The Bitter Ash
Year: 1963
Language: English
Format: 16mm Black & White
Runtime: 80 min
Director:
Larry Kent
Producer:
Larry Kent
Writer:
Larry Kent
Cinematographer:
Richard Bellamy
Editor:
Richard Bellamy
Sound:
Robin Spurgin
Music:
Jack Dale,
Clinton Solomon,
Jimmy Thomas,
Wilf Manz
Cast:
Alan Scarfe,
Lynn Stewart,
Philip Brown,
Diane Griffith
Production Company:
Larry Kent Productions
The Bitter Ash, the first film by independent pioneer Larry Kent, is an uncommonly accomplished example of a style and approach Kent would perfect in later years. This independently produced, semi-improvised drama involves the sexual shenanigans of a self-involved young printer (Alan Scarfe) who throws away his marriage and his last hope for spiritual integrity for the sake of an ego-gratifying fling.

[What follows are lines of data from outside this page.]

(* ===== verification/DinSessions.v ===== *)
(** Sessions of the DIN 70121 server: the order of the exchanges as a transition system, the
    refinement of it by [din_handle_request], and what a session must have been through
    before energy flows. *)

From stdpp Require Import base list numbers gmap.
From Stdlib Require Import ZArith Lia Bool.
From S2P Require Import Prelude.
From S2P Require Import Bitstream.
From S2P Require Import TypesDecoder.
From S2P Require Import BasetypesDecoder.
From S2P Require Import Elements.
From S2P Require Import Codec.
From S2P Require Import Fields.
From S2P Require Import Arrays.
From S2P Require Import Unions.
From S2P Require Iso2Status.
From S2P Require Iso2Service.
From S2P Require Import MessageSizes.
From S2P Require Import PgpUnion.
From S2P Require Import DinPgp.
From S2P Require Import DinStatus.
From S2P Require Import DinSession.
From S2P Require Import DinTariff.
From S2P Require Import DinCharge.
From S2P Require Import DinDc.
From S2P Require Import DinHeader.
From S2P Require Import DinMessage.
From S2P Require Import Doubles.
From S2P Require Import V2gContext.
From S2P Require Import V2gTools.
From S2P Require Import V2gInvariant.
From S2P Require Import DinServer.
From S2P Require Import DinServerProofs.
From S2P Require Import ChargerCommands.
From S2P Require Import ChargerTheorems.
From S2P Require Import DinProtocol.

Local Open Scope Z_scope.
Local Open Scope c_scope.

(** ** What a decoded document satisfies beyond its shape

    [gives m Q t]: when [m] succeeds on an object [t], its result and the final object
    satisfy [Q]. The server trusts the length of the EVCCID and the multipliers of the remaining
    times, which are not part of the shape of a document: the decoders bound them. *)

#[local] Existing Instance exiDocument.fields.
#[local] Existing Instance V2G_Message.fields.
#[local] Existing Instance BodyType.fields.

Definition gives {T A} (m : M (exi_bitstream_t * T) A) (Q : A -> T -> Prop) (t : T) : Prop :=
  forall s a s' t', m (s, t) = Some (Ok a, (s', t')) -> Q a t'.

Section Rules.
Context {T : Type}.

Lemma gives_bind {A B} (m : M (exi_bitstream_t * T) A) (k : A -> M (exi_bitstream_t * T) B) Q t :
  gives m (fun a t' => gives (k a) Q t') t -> gives (bind m k) Q t.
Proof.
  intros H s b s' t' E. apply bind_inv in E as [(a & [s1 t1] & Hm & Hk)|(e & _ & [=])]. by eapply H.
Qed.

Lemma gives_ret {A} (a : A) (Q : A -> T -> Prop) t : Q a t -> gives (ret a) Q t.
Proof. by intros H s a' s' t' [= <- <- <-]. Qed.

Lemma gives_fail {A} e (Q : A -> T -> Prop) t : gives (fail e) Q t.
Proof. by intros s a s' t' [=]. Qed.

Lemma gives_assign (f : T -> T) (Q : unit -> T -> Prop) t : Q tt (f t) -> gives (assign f) Q t.
Proof. by intros H s [] s' t' [= <- <-]. Qed.

Lemma gives_gets {A} (f : T -> A) (Q : A -> T -> Prop) t : Q (f t) t -> gives (gets (fun p => f (snd p))) Q t.
Proof. by intros H s a s' t' [= <- <- <-]. Qed.

Lemma gives_on_fst {A} (m : M exi_bitstream_t A) (Q : A -> T -> Prop) t : (forall a, Q a t) -> gives (on_fst m) Q t.
Proof. intros H s a s' t'. unfold on_fst. destruct (m s) as [[r s1]|]; [|done]. by intros [= -> <- <-]. Qed.

Lemma gives_at_field {F A} (get : T -> F) (set : F -> T -> T) (m : M (exi_bitstream_t * F) A) Q t :
  gives m (fun a f => Q a (set f t)) (get t) -> gives (at_field get set m) Q t.
Proof.
  intros H s a s' t'. unfold at_field. destruct (m (s, get t)) as [[r [s1 f]]|] eqn:E; [|done]. intros [= -> <- <-]. by eapply H.
Qed.

Lemma gives_any {A} (m : M (exi_bitstream_t * T) A) (Q : A -> T -> Prop) t : (forall a t', Q a t') -> gives m Q t.
Proof. intros H s a s' t' _. apply H. Qed.

Lemma gives_mono {A} (m : M (exi_bitstream_t * T) A) (P Q : A -> T -> Prop) t : gives m P t -> (forall a t', P a t' -> Q a t') -> gives m Q t.
Proof. intros H HQ s a s' t' E. eapply HQ, H, E. Qed.

End Rules.

Lemma gives_event {T} n (Q : Z -> T -> Prop) t : (forall v, Q v t) -> gives (event n) Q t.
Proof. intros H. apply gives_on_fst. exact H. Qed.

Lemma gives_simple_element {T} (m : M (exi_bitstream_t * T) unit) (Q : T -> Prop) t :
  gives m (fun _ => Q) t -> gives (simple_element m) (fun _ => Q) t.
Proof.
  intros H. apply gives_bind, gives_event. intros v. apply gives_bind.
  eapply gives_mono with (P := fun _ => Q); [case_match; [exact H|apply gives_fail]|].
  intros _ t' Ht'. apply gives_bind, gives_event. intros w. case_match; [apply gives_fail|by apply gives_ret].
Qed.

Lemma dec_bytes_length size b : gives (dec_bytes size) (fun _ b' => bytesLen b' <= size) b.
Proof.
  apply gives_at_field, gives_simple_element, gives_bind, gives_at_field, gives_any. intros _ len.
  apply gives_bind, (gives_gets (fun p => p)), gives_at_field. unfold exi_basetypes_decoder_bytes. simpl.
  destruct (Z.ltb_spec size len); [apply gives_fail|]. apply gives_any. simpl. lia.
Qed.

Lemma session_setup_length t : gives SessionSetupReqType.decode_din_SessionSetupReqType (fun _ t' => bytesLen (SessionSetupReqType.EVCCID t') <= 8) t.
Proof.
  apply gives_bind, gives_assign, gives_bind. unfold SessionSetupReqType.decode_din_SessionSetupReqType_step at 1.
  apply gives_bind, gives_event. intros v. case_match; try apply gives_fail. apply gives_bind, gives_at_field.
  eapply gives_mono; [apply dec_bytes_length|]. intros ? b Hb. apply gives_ret, gives_bind, gives_bind, gives_event. intros w.
  case_match; try apply gives_fail. apply gives_ret, gives_ret. exact Hb.
Qed.

(** A value of [n] bits. *)
Lemma gives_bit {T} (t : T) : gives (on_fst exi_bitstream_read_bit) (fun b t' => t' = t /\ (b = 0 \/ b = 1)) t.
Proof.
  intros s b s' t'. unfold on_fst. destruct (exi_bitstream_read_bit s) as [[r s1]|] eqn:E; [|done]. intros [= -> <- <-].
  split; [done|]. unfold exi_bitstream_read_bit in E. do 5 apply bind_inv in E as [(? & ? & _ & E)|(? & _ & [=])].
  injection E as <- _. case_match; auto.
Qed.

Lemma gives_bits n : forall lo v, 0 <= lo -> lo + Z.of_nat n <= 32 -> 0 <= v < 2 ^ lo ->
  gives (read_bits_loop u32 n) (fun _ v' => 0 <= v' < 2 ^ (lo + Z.of_nat n)) v.
Proof.
  induction n as [|n IH]; intros lo v Hlo Hn Hv; [by apply gives_ret; rewrite Z.add_0_r|].
  apply gives_bind. eapply gives_mono; [apply gives_bit|]. intros b ? [-> Hb]. apply gives_bind, gives_assign.
  replace (lo + Z.of_nat (S n)) with (lo + 1 + Z.of_nat n) by lia. apply IH; [lia|lia|].
  assert (2 ^ lo <= 2 ^ 31) by (apply Z.pow_le_mono_r; lia). assert (b = bit_of (b =? 1)) as -> by (by destruct Hb as [-> | ->]).
  rewrite (wide_step u32 32) by (done || lia). rewrite Z.pow_add_r by lia. destruct (b =? 1); simpl; lia.
Qed.

Lemma gives_value {T} n (t : T) : 0 <= n <= 32 -> gives (event n) (fun v t' => t' = t /\ 0 <= v < 2 ^ n) t.
Proof.
  intros Hn s v s' t'. unfold event, on_fst, local_out, exi_basetypes_decoder_nbit_uint.
  destruct (exi_bitstream_read_bits n (s, 0)) as [[r [s1 v1]]|] eqn:E; [|done]. destruct r as [[]|]; [|done]. intros [= <- <- <-]. split; [done|].
  assert (gives (exi_bitstream_read_bits n) (fun _ v' => 0 <= v' < 2 ^ n) 0) as H; [|by eapply H].
  apply gives_bind, gives_assign. destruct (Z.ltb_spec 32 n); [apply gives_fail|].
  eapply gives_mono; [apply (gives_bits _ 0); simpl; lia|]. intros [] v'. by rewrite Z.add_0_l, Z2Nat.id by lia.
Qed.

(** A property that every step of a grammar keeps. *)
Lemma gives_run {T C} (I : T -> Prop) (step : C -> M (exi_bitstream_t * T) (ctl C)) :
  (forall c t, I t -> gives (step c) (fun _ => I) t) -> forall fuel c t, I t -> gives (run fuel step c) (fun _ => I) t.
Proof.
  intros Hstep. induction fuel as [|fuel IH]; intros c t Ht; [done|]. apply gives_bind. eapply gives_mono; [by apply Hstep|].
  intros [c'|] t' Ht'; [by apply IH|by apply gives_ret].
Qed.

(** The multiplier of a physical value has three bits. *)
Definition multiplier_ok (t : PhysicalValueType.din_PhysicalValueType) : Prop := - 3 <= PhysicalValueType.Multiplier t <= 4.

Lemma decoded_multiplier_65 t : gives PhysicalValueType.decode_din_PhysicalValueType_65 (fun r t' => r = Goto 66 /\ multiplier_ok t') t.
Proof.
  apply gives_bind, gives_event. intros v. case_match; try apply gives_fail. apply gives_bind, gives_at_field, gives_simple_element, gives_bind.
  eapply gives_mono; [by apply gives_value|]. intros x ? [-> Hx]. apply gives_assign, gives_ret. split; [done|].
  unfold multiplier_ok. simpl in Hx |- *.
  assert (x = 0 \/ x = 1 \/ x = 2 \/ x = 3 \/ x = 4 \/ x = 5 \/ x = 6 \/ x = 7) as Hcase by lia.
  repeat (destruct Hcase as [->|Hcase]; [vm_compute; intuition congruence|]). subst x. vm_compute. intuition congruence.
Qed.

Lemma decoded_multiplier_step c t : multiplier_ok t -> gives (PhysicalValueType.decode_din_PhysicalValueType_step c) (fun _ => multiplier_ok) t.
Proof.
  intros Ht. unfold PhysicalValueType.decode_din_PhysicalValueType_step. repeat case_match; try apply gives_fail.
  all: try (eapply gives_mono; [apply decoded_multiplier_65|]; by intros r t' []).
  all: apply gives_bind, gives_event; intros v; repeat case_match; try apply gives_fail; try (by apply gives_ret);
    by (apply gives_bind, gives_at_field, gives_any; intros; apply gives_ret).
Qed.

Lemma decoded_multiplier t : gives PhysicalValueType.decode_din_PhysicalValueType (fun _ => multiplier_ok) t.
Proof.
  apply gives_bind, gives_assign, gives_bind. eapply gives_mono; [apply decoded_multiplier_65|].
  intros r t' [-> Ht']. apply (gives_run multiplier_ok PhysicalValueType.decode_din_PhysicalValueType_step) with (fuel := 4%nat);
    [apply decoded_multiplier_step|exact Ht'].
Qed.

Lemma decoded_optional o : gives (dec_optional PhysicalValueType.decode_din_PhysicalValueType)
  (fun _ o' => isUsed o' = true -> multiplier_ok (content o')) o.
Proof. apply gives_bind, gives_at_field. eapply gives_mono; [apply decoded_multiplier|]. intros [] v Hv. apply gives_assign. intros _. exact Hv. Qed.

Lemma decoded_remaining t : gives CurrentDemandReqType.decode_din_CurrentDemandReqType (fun _ => remaining_ok) t.
Proof.
  apply gives_bind, gives_assign. apply gives_run; [|by split]. clear. intros c t Ht. unfold CurrentDemandReqType.decode_din_CurrentDemandReqType_step.
  repeat case_match; try apply gives_fail; (apply gives_bind, gives_event; intros v; repeat case_match; try apply gives_fail; try (by apply gives_ret));
    apply gives_bind, gives_at_field;
    solve [apply gives_any; intros; apply gives_ret; exact Ht
          |eapply gives_mono; [apply decoded_optional|]; intros [] o Ho; apply gives_ret; split; [apply Ht || apply Ho|apply Ho || apply Ht]].
Qed.

Section Documents.
Context {U : Pgp.union} {B : BodyType.union}.

Definition evccid_ok (t : BodyType.din_BodyType) : Prop := BodyType.SessionSetupReq_isUsed t = true ->
  bytesLen (SessionSetupReqType.EVCCID (load BodyType.SessionSetupReq (BodyType.body t))) <= 8.

Definition demand_ok (t : BodyType.din_BodyType) : Prop := BodyType.CurrentDemandReq_isUsed t = true ->
  remaining_ok (load BodyType.CurrentDemandReq (BodyType.body t)).

Definition trusted (t : BodyType.din_BodyType) : Prop := evccid_ok t /\ demand_ok t.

Made when Kent was twenty-four, this debut shows all the earmarks of the highly-skilled, original and unparalleled filmmaker he was already well on his way to becoming. Like his next two features, Sweet Substitute (1964) and When Tomorrow Dies (1965), The Bitter Ash is a restless film that mirrors the psychological agitation of its characters. It is shot and edited with an apparent randomness and energy that is comparable to films of the French New Wave. The camera perspective shifts wildly: unobtrusive and dispassionately observational one moment, it roams aggressively through scenes and skims boldly across surfaces the next. A continually raucous jazz soundtrack adds to the film’s edgy feel, as does the sense of instability established by Kent’s editing, which imbues many scenes with an arbitrary feeling that reflects the way the characters approach their lives.
Kent, who produced, directed, shot and edited the film himself, raised the $5,000 budget by working in a printing shop and cast the film with his classmates from the University of British Columbia drama programme. Upon its release, The Bitter Ash ran afoul of the overly restrictive provincial censor board which – on the basis of the film’s themes (class tensions, marriage viewed as a prison), its thinly veiled political subtext deeply critical of modern society, and a semi-nude sex scene – banned the film and had it seized wherever Kent attempted to show it. But even with exhibition of the film restricted to clandestine student screenings with one-dollar admissions, Kent recovered his initial investment and put the profits toward the production of his next film Sweet Substitute (1964).